Enquanto isso, largam os inquilinos
para enlutarem-se em hotéis estéreis,
com nada a enterrar além de cinzas;
e como zumbis, os sobreviventes andam
tentando não olhar para cima,
para a lápide carbonizada.
As pessoas ainda choram.
Ninguém assumiu a culpa.
O PAI
Essa garota de doze anos, dando uma entrevista na TV sobre seu pai estar desaparecido após o incêndio, está se transformando no próprio pai. Ela já está uma cabeça e um pescoço mais alta que a mãe, que está de pé atrás dela, olhos avermelhados dardejando de preocupação. Note que, quando o entrevistador pergunta como ela se sente, a filha passa a se tornar o próprio pai. Ela concentra sua resposta sobre as ações que tem de tomar, coisas imediatas sob seu controle. Em alguns dias, ela preencherá os formulários necessários para lhes garantir nova moradia. Ela acordará sua mãe, frágil em luto, e trará até sua cama homus com tahini e makdous com azeite e zátar. Ela fará com que sua mãe tome um banho de manhã e penteará os cabelos da mãe e colocará suas roupas sobre a cama. Ela passou a ler uma série de jornais ao tomar café forte de sabor cardamomo, enquanto Umm Kulthum canta sobre seu coração na rádio.
AZEITONA PRETA
Sou apresentado a uma mulher branca numa festa literária. Sou apresentado a ela como escritor, ela a mim como diretora duma companhia literária. Ela pinça uma azeitona preta e diz Azeitonas pretas são as melhores né não. Adoro tanto comer umas e então ela a bota na boca e subitamente estou dentro dela, saltitando sobre o trampolim macio de sua língua.
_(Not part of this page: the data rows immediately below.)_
(** Two control connections declare one address; the first to end cuts the
    other off. *)
Lemma socks_association_witness :
  let a := associate "10.0.0.9:5000" (associate "10.0.0.9:5000" (mkAssoc [] ∅)) in
  let b := mkAssoc ["10.0.0.9:5000"%string] (as_set a ∖ {["10.0.0.9:5000"%string]}) in
  rtc (assoc_step false) (mkAssoc [] ∅) b ∧
  UDPHandle_in b true "10.0.0.9:5000" "8.8.8.8:53" [9] two_pools zero_collector =
    (two_pools, zero_collector, SkIgnored).
Proof.
  intros a b.
  assert (rtc (assoc_step false) (mkAssoc [] ∅) a) as Hr.
  { eapply rtc_l; [by apply (assoc_begin false "10.0.0.9:5000")|].
    eapply rtc_l; [by apply (assoc_begin false "10.0.0.9:5000")|]. apply rtc_refl. }
  destruct (proj2 (proj2 (socks_association false a Hr true "10.0.0.9:5000" "8.8.8.8:53" [9]
    two_pools zero_collector)) [] ["10.0.0.9:5000"%string] eq_refl) as (H1 & _ & H2); [by left|].
  split; [|exact H2]. eapply rtc_r; [exact Hr|exact H1].
Defined.
(* ===== verification/Admin.v ===== *)
(** [internal/admin]: the HTTP control plane — routing and authorization, the
    configuration editor with its redaction and restoration of secrets, and the
    replacement of the configuration file.

    The YAML library is the interface [YamlCodec]; [reload] is the callback the
    tunnel installs; a file system is a map from paths to contents and
    permission bits, whose calls can fail at any point. *)

From S2P Require Import Prelude GoStd NetUtil Protocol Config ConfigResolve.

Local Open Scope Z_scope.

Class YamlCodec : Type := {
  yaml_Marshal : Config → option (list Z);
  yaml_Unmarshal : list Z → option Config }.

(** Marshalling loses nothing of a configuration. *)
Class YamlLaws `{YamlCodec} : Prop := {
  yaml_roundtrip c b : yaml_Marshal c = Some b → yaml_Unmarshal b = Some c }.

(** ** Secrets (admin/config.go) *)

Definition redactedMark : string := "***REDACTED***".

Definition isRedacted (v : string) : bool :=
  let v := TrimSpace v in String.eqb v "" || String.eqb v redactedMark.

(** Field assignments. *)
Definition set_Admin (v : option AdminConfig) (c : Config) : Config :=
  let '(mkConfig a b r d e f g h i j k l m _) := c in mkConfig a b r d e f g h i j k l m v.
Definition set_SOCKS5 (v : list SOCKS5Rule) (c : Config) : Config :=
  let '(mkConfig a b r d e f g _ i j k l m n) := c in mkConfig a b r d e f g v i j k l m n.
Definition set_Token (v : string) (a : AdminConfig) : AdminConfig :=
  mkAdminConfig (ad_Listen a) (ad_Metrics a) v.
Definition set_us_Key (v : string) (s : UpstreamServer) : UpstreamServer :=
  mkUpstreamServer (us_Name s) (us_Addr s) v (us_Weight s) (us_Priority s) (us_Transport s).
Definition set_Servers (f : list UpstreamServer → list UpstreamServer) (u : UpstreamConfig) :=
  mkUpstreamConfig (up_Strategy u) (up_HealthCheck u) (f (up_Servers u)).
Definition set_Pass (v : string) (r : SOCKS5Rule) : SOCKS5Rule :=
  mkSOCKS5Rule (sr_Listen r) ((λ a, mkSOCKSAuth (sa_User a) v) <$> sr_Auth r).

(** The assignments of [redactConfig], on its private copy. *)
Definition redact_server (s : UpstreamServer) : UpstreamServer :=
  if blank (us_Key s) then s else set_us_Key redactedMark s.

Definition redact_socks (r : SOCKS5Rule) : SOCKS5Rule :=
  match sr_Auth r with
  | Some a => if String.eqb (sa_Pass a) "" then r else set_Pass redactedMark r
  | None => r
  end.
Fui miniaturizado ao tamanho duma azeitona flutuando numa onda de saliva espumando o topo de seus dentes, e metido pra dentro, colado à bochecha. Antes que me recomponha, uma voz, atrás de um molar rachado, diz Oi. Ele tem o mesmo tom de pele que o meu, e diz Não me diga que é escritor, um romancista? Não, poeta lhe digo. A cantada das azeitonas pretas? Eu aceno, lentamente, com a cabeça. Uma onda de saliva quase nos desequilibra, e um outro cara, mais escuro que ambos, vem, escorregando de bunda. Ele se levanta. Nós todos dizemos Oi.